In turn, they add, “disparate availability of a technology may contribute to the presence of structural racism within medicine, which is defined as macrolevel systems, societal forces, institutions, ideologies, and processes that generate and reinforce inequities among racial and ethnic groups.”

Both TAVI and SAVR, said Nathan, “are very sophisticated procedures that require a lot of patient investment to get the procedure done.” There’s preoperative testing as well as multiple clinic visits, on top of the hospital stay itself and the recovery period.

“It’s hard for certain groups of patients to make that investment,” he commented.

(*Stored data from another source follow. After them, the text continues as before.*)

(** X1.  Whatever event arrives, the handlers of index.js and of the
    interactive client only print: nothing is written to the socket, the
    socket is not closed and the process is not ended.  The client of
    index.js is left exactly as it was; the interactive client keeps its
    connection flag (only the accumulated text may change). *)
Theorem console_handlers_only_print event (c : StepFun.Client) (i : Interactive.Client) :
  final (StepFun.handleServerEvent event c) = c
  /\ sent (trace (StepFun.handleServerEvent event c)) = []
  /\ existsb is_shutdown (trace (StepFun.handleServerEvent event c)) = false
  /\ Interactive.isConnected (final (Interactive.handleServerEvent event i))
     = Interactive.isConnected i
  /\ sent (trace (Interactive.handleServerEvent event i)) = []
  /\ existsb is_shutdown (trace (Interactive.handleServerEvent event i)) = false.
Proof.
  split; [apply StepFun_handleServerEvent_keeps|].
  split; [apply never_send_sent, StepFun_handleServerEvent_never; reflexivity|].
  split; [apply StepFun_handleServerEvent_never; reflexivity|].
  split; [apply Interactive_handleServerEvent_keeps|].
  split; [apply never_send_sent, Interactive_handleServerEvent_never; reflexivity|].
  apply Interactive_handleServerEvent_never; reflexivity.
Qed.

(* ================================================================== *)
(** * Inbound events in the tool-call client *)
(* ================================================================== *)

Lemma ToolCall_handleServerEvent_quiet env event :
  tag_is event "response.function_call_arguments.done" = false ->
  never is_send (ToolCall.handleServerEvent env event).
Proof.
  unfold tag_is. intros Hd. unfold ToolCall.handleServerEvent.
  apply never_bind_lift. intros type Htype. rewrite Htype in Hd.
  apply never_bind_lift. intros shown _.
  apply never_bind; [never_tac|]. intros _.
  apply never_switch; [|never_tac].
  intros label body Hin His.
  cbn [ToolCall.handleServerEvent_cases In] in Hin.
  unfold console_log, console_error in Hin.
  repeat (destruct Hin as [Hin|Hin];
          [ injection Hin as <- <-;
            try (rewrite His in Hd; discriminate Hd);
            never_tac | ]).
  contradiction.
Qed.

Lemma handleFunctionCall_keeps env event :
  keeps (fun t : ToolCall.Client => t) (ToolCall.handleFunctionCall env event).
Proof. intros t. apply handleFunctionCall_sends. Qed.

Lemma sent_cons_other (e : effect) (t : list effect) :
  is_send e = false -> sent (e :: t) = sent t.
Proof. destruct e; try discriminate; reflexivity. Qed.

(** X21.  The tool-call client never changes its own fields when an
    event arrives, and the only thing it ever writes to the socket in
    reaction to one is the pair of messages for a completed function call:
    for every event, either nothing is sent, or the event is
    response.function_call_arguments.done and what is sent is one tool
    result followed by one response request. *)
Theorem tool_client_answers_only_calls env event (t : ToolCall.Client) :
  final (ToolCall.handleServerEvent env event t) = t
  /\ (sent (trace (ToolCall.handleServerEvent env event t)) = []
      \/ (tag_is event "response.function_call_arguments.done" = true
          /\ exists callId result,
               sent (trace (ToolCall.handleServerEvent env event t))
               = on_wire (ToolCall.isConnected t)
                   [ ToolCall.tool_result_submission callId result;
                     ToolCall.response_request ])).
Proof.
  destruct (tag_is event "response.function_call_arguments.done") eqn:Hd.
  - destruct (tag_is_object _ _ Hd) as [props [-> Htype]].
    assert (E : ToolCall.handleServerEvent env (VObject props) t
                = prepend
                    [ ConsoleLog [VString "[response.function_call_arguments.done]"];
                      ConsoleLog [VString "函数调用:"; Get props "name"];
                      ConsoleLog [VString "参数:"; Get props "arguments"] ]
                    (ToolCall.handleFunctionCall env (VObject props) t)).
    { unfold ToolCall.handleServerEvent.
      mstep. cbn [member]. rewrite Htype. mstep. cbn [ToString]. mstep.
      run_switch. mstep. cbn [member]. mstep. reflexivity. }
    rewrite E. cbn [prepend final trace app].
    rewrite !sent_cons_other by reflexivity.
    destruct (handleFunctionCall_sends env (VObject props) t) as [Hf [[_ Hs]|[e [_ Hs]]]].
    + split; [exact Hf|]. right. split; [reflexivity|exact Hs].
    + split; [exact Hf|]. left. exact Hs.
  - split.
    + unfold ToolCall.handleServerEvent.
      revert t. change (keeps (fun t : ToolCall.Client => t)
                          (ToolCall.handleServerEvent env event)).
      unfold ToolCall.handleServerEvent.
      apply keeps_bind_lift. intros type _.
      apply keeps_bind_lift. intros shown _.
      apply keeps_bind; [keeps_tac|]. intros _.
      apply keeps_switch; [|keeps_tac].
      intros label body Hin _.
      cbn [ToolCall.handleServerEvent_cases In] in Hin.
      unfold console_log, console_error, stdout_write in Hin.
      repeat (destruct Hin as [Hin|Hin]; [injection Hin as <- <-|]).
      all: try contradiction.
      all: repeat first
             [ apply handleFunctionCall_keeps
             | apply keeps_bind_lift | apply keeps_bind | apply keeps_lift
             | apply keeps_emit | apply keeps_ret | intro ].
      destruct a; keeps_tac.
    + left. apply never_send_sent. now apply ToolCall_handleServerEvent_quiet.
Qed.

(* ================================================================== *)
(** * Inbound frames in the browser page *)
(* ================================================================== *)

(** [handleResponse] on any value that has a [type]: the console line,
    the pending timeout, then the branch. *)
Lemma handleResponse_branch data type b :
  member data "type" = Normal type ->
  Browser.handleResponse data b
  = prepend (ConsoleLog [VString "[响应]"; type; data] :: clear_timeout b)
      (Browser_branch data type (timeout_cleared b)).
Proof.
  intros Htype. unfold Browser.handleResponse, Browser_branch.
  rewrite bind_lift, Htype. mstep.
  unfold clear_timeout, timeout_cleared.
  destruct b as [ic sid wid txt chunks tr [id|]]; cbn [Browser.responseTimeout].
  - unfold Browser.set_responseTimeout. mstep. reflexivity.
  - mstep. reflexivity.
Qed.

Lemma set_currentTextResponse_untouched t :
  keeps untouched_by_branches (Browser.set_currentTextResponse t).
Proof. intros s. reflexivity. Qed.

Lemma set_currentAudioChunks_untouched l :
  keeps untouched_by_branches (Browser.set_currentAudioChunks l).
Proof. intros s. reflexivity. Qed.

Lemma set_currentTranscript_untouched t :
  keeps untouched_by_branches (Browser.set_currentTranscript t).
Proof. intros s. reflexivity. Qed.

Ltac branch_keeps_tac :=
  repeat first
    [ apply set_currentTextResponse_untouched
    | apply set_currentAudioChunks_untouched
    | apply set_currentTranscript_untouched
    | apply playAudio_keeps
    | apply keeps_bind_lift | apply keeps_bind | apply keeps_lift
    | apply keeps_emit | apply keeps_ret | apply keeps_get
    | match goal with |- keeps _ (if ?c then _ else _) => destruct c end
    | intro ].

Lemma Browser_branch_keeps data type :
  keeps untouched_by_branches (Browser_branch data type).
Proof.
  unfold Browser_branch. destruct (is_string type "error").
  { unfold Browser.log. branch_keeps_tac. }
  apply keeps_switch; [|unfold Browser.log; branch_keeps_tac].
  intros label body Hin _.
  cbn [Browser.handleResponse_cases In] in Hin.
  unfold Browser.log, Browser.updateTextDisplay, console_log in Hin.
  repeat (destruct Hin as [Hin|Hin]; [injection Hin as <- <-; branch_keeps_tac|]).
  contradiction.
Qed.

Section BranchNever.

Variable p : effect -> bool.
Hypothesis p_log : forall args, p (ConsoleLog args) = false.
Hypothesis p_dom : forall message type, p (DomLog message type) = false.
Hypothesis p_dom_caught : forall prefix e type, p (DomLogCaught prefix e type) = false.
Hypothesis p_error_caught : forall label e rest, p (ConsoleErrorCaught label e rest) = false.
Hypothesis p_text : forall text, p (TextDisplay text) = false.
Hypothesis p_pcm : forall pcm, p (PcmCombined pcm) = false.

Lemma playAudio_never chunks : never p (Browser.playAudio chunks).
Proof.
  unfold Browser.playAudio, Browser.log. destruct chunks; [apply never_ret|].
  never_tac.
Qed.

Lemma Browser_branch_never data type : never p (Browser_branch data type).
Proof.
  unfold Browser_branch. destruct (is_string type "error").
  { unfold Browser.log. never_tac. }
  apply never_switch; [|unfold Browser.log; never_tac].
  intros label body Hin _.
  cbn [Browser.handleResponse_cases In] in Hin.
  unfold Browser.log, Browser.updateTextDisplay, console_log,
    Browser.set_currentTextResponse, Browser.set_currentAudioChunks,
    Browser.set_currentTranscript in Hin.
  repeat (destruct Hin as [Hin|Hin];
          [ injection Hin as <- <-;
            repeat first
              [ apply playAudio_never
              | apply never_bind_lift | apply never_bind | apply never_lift
              | apply never_ret | apply never_get | apply never_put
              | apply never_emit; solve [auto]
              | match goal with |- never _ (if ?c then _ else _) => destruct c end
              | intro ] | ]).
  contradiction.
Qed.

Hypothesis p_clear : forall id, p (ClearTimeout id) = false.

Lemma handleResponse_never data : never p (Browser.handleResponse data).
Proof.
  intros b. destruct (member data "type") as [type|e] eqn:E.
  - rewrite (handleResponse_branch _ _ _ E). cbn [prepend trace].
    rewrite existsb_app, (Browser_branch_never data type), orb_false_r.
    cbn [existsb]. rewrite p_log. cbn [orb].
    unfold clear_timeout. destruct (Browser.responseTimeout b); [|reflexivity].
    cbn [existsb]. now rewrite p_clear.
  - unfold Browser.handleResponse. now rewrite bind_lift, E.
Qed.

Lemma onmessage_never frame : never p (Browser.onmessage frame).
Proof.
  unfold Browser.onmessage, console_log.
  apply never_bind; [apply never_get|]. intros this.
  apply never_bind; [apply never_emit; auto|]. intros _.
  apply never_bind; [apply never_emit; auto|]. intros _.
  apply never_try_catch.
  - apply never_bind_lift. intros parsed _.
    apply never_bind; [apply never_emit; auto|]. intros _.
    apply handleResponse_never.
  - intros e. apply never_bind; [apply never_emit; auto|]. intros _.
    apply never_emit; auto.
Qed.

End BranchNever.

Lemma handleResponse_keeps_connection data :
  keeps connection (Browser.handleResponse data).
Proof.
  intros b. destruct (member data "type") as [type|e] eqn:E.
  - rewrite (handleResponse_branch _ _ _ E). cbn [prepend final].
    pose proof (Browser_branch_keeps data type (timeout_cleared b)) as H.
    unfold untouched_by_branches in H. unfold connection.
    injection H as H1 H2 H3 _. now rewrite H1, H2, H3.
  - unfold Browser.handleResponse. now rewrite bind_lift, E.
Qed.

Lemma onmessage_keeps_connection frame :
  keeps connection (Browser.onmessage frame).
Proof.
  unfold Browser.onmessage, console_log.
  apply keeps_bind; [apply keeps_get|]. intros this.
  apply keeps_bind; [apply keeps_emit|]. intros _.
  apply keeps_bind; [apply keeps_emit|]. intros _.
  apply keeps_try_catch.
  - apply keeps_bind_lift. intros parsed _.
    apply keeps_bind; [apply keeps_emit|]. intros _.
    apply handleResponse_keeps_connection.
  - intros e. apply keeps_bind; [apply keeps_emit|]. intros _. apply keeps_emit.
Qed.

Lemma for_each_keeps {S X A} (f : S -> X) (body : A -> M S unit) l :
  (forall x, keeps f (body x)) -> keeps f (for_each l body).
Proof.
  intros H. induction l as [|x l IH]; [apply keeps_ret|].
  cbn [for_each]. apply keeps_bind; [apply H|]. intros _. exact IH.
Qed.

Lemma for_each_never {S A} (p : effect -> bool) (body : A -> M S unit) l :
  (forall x, never p (body x)) -> never p (for_each l body).
Proof.
  intros H. induction l as [|x l IH]; [apply never_ret|].
  cbn [for_each]. apply never_bind; [apply H|]. intros _. exact IH.
Qed.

Cardiologists have a role to play in addressing these inequities, Nathan said. “We do have the due diligence to understand what the issue is and try to address it.” Obstacles can occur at many steps along the process. Patients may lack access to primary care or not receive an initial echocardiogram, or they may not be referred to a specialist, for instance. For some, the cost of commuting to the hospital or missing work is prohibitive.

“All these things are hard for patients, and we have to try to identify ways to make them easier,” he advised. Possible solutions include patient navigators to help guide people through the intricacies of obtaining treatment for their aortic stenosis, or even something as simple as transportation vouchers.

‘Disentangling Race’ a Daunting Task

One important missing ingredient in understanding these patterns, though, is knowledge about the biology of aortic stenosis as it relates to ancestry, Nathan et al acknowledge.

Clyde W. Yancy, MD (Northwestern University Feinberg School of Medicine, Chicago, IL), and Ajay Kirtane, MD (NewYork-Presbyterian/Columbia University Irving Medical Center, New York, NY), agree that TAVI’s rollout “appears to mirror past patterns of race-based disparities,” asking in an editor’s note, “Has there been no real progress?”

In interpreting the current results, they write, “we echo the caution of residual unmeasured confounders; restate concerns regarding the biology of calcific aortic stenosis as a function of genetic ancestry; and add survival bias given the shorter life expectancy as a function of race.”

What’s clear is that “disentangling race from the entirety of the social construct is a complex and uncertain exercise,” Yancy and Kirtane say. “Is it possible that there are race-based biases impacting TAVR at the patient level? Yes. Is it proven? No. Equity in access to care and completeness of clinical assessment, including even a careful physical examination, also come into play when assessing disparities in a ‘downstream’ procedure such as TAVR.”

They posit that race isn’t the sole culprit. But as the evidence base builds to address this issue, “we must do more to recognize our possible biases and concomitantly exercise caution before concluding race-based disparities in the utilization of TAVR. We can be empathic but we must also be sure,” the editorialists stress.

For Nathan, what should come next are studies that, rather than analyzing large data sets, instead seek out the patient experience. “Talking to individual patients, understanding their barriers [and] limitations, I think would be the most helpful thing, . . . and then developing solutions and testing the solutions to make sure they help alleviate the problems are the next steps for this project,” he said.

  • Nathan reports no relevant conflicts of interest.
  • Yancy reports spousal salary support from Abbott.
  • Kirtane reports institutional funding to Columbia University and/or the Cardiovascular Research Foundation from Medtronic, Boston Scientific, Abbott Vascular, Abiomed, CSI, Siemens, Philips, ReCor Medical, and Neurotronic; consulting fees from IMDS; and travel expenses/meals from Medtronic, Boston Scientific, Abbott Vascular, Abiomed, CSI, Siemens, Philips, ReCor Medical, Chiesi, OpSens, Zoll, and Regeneron.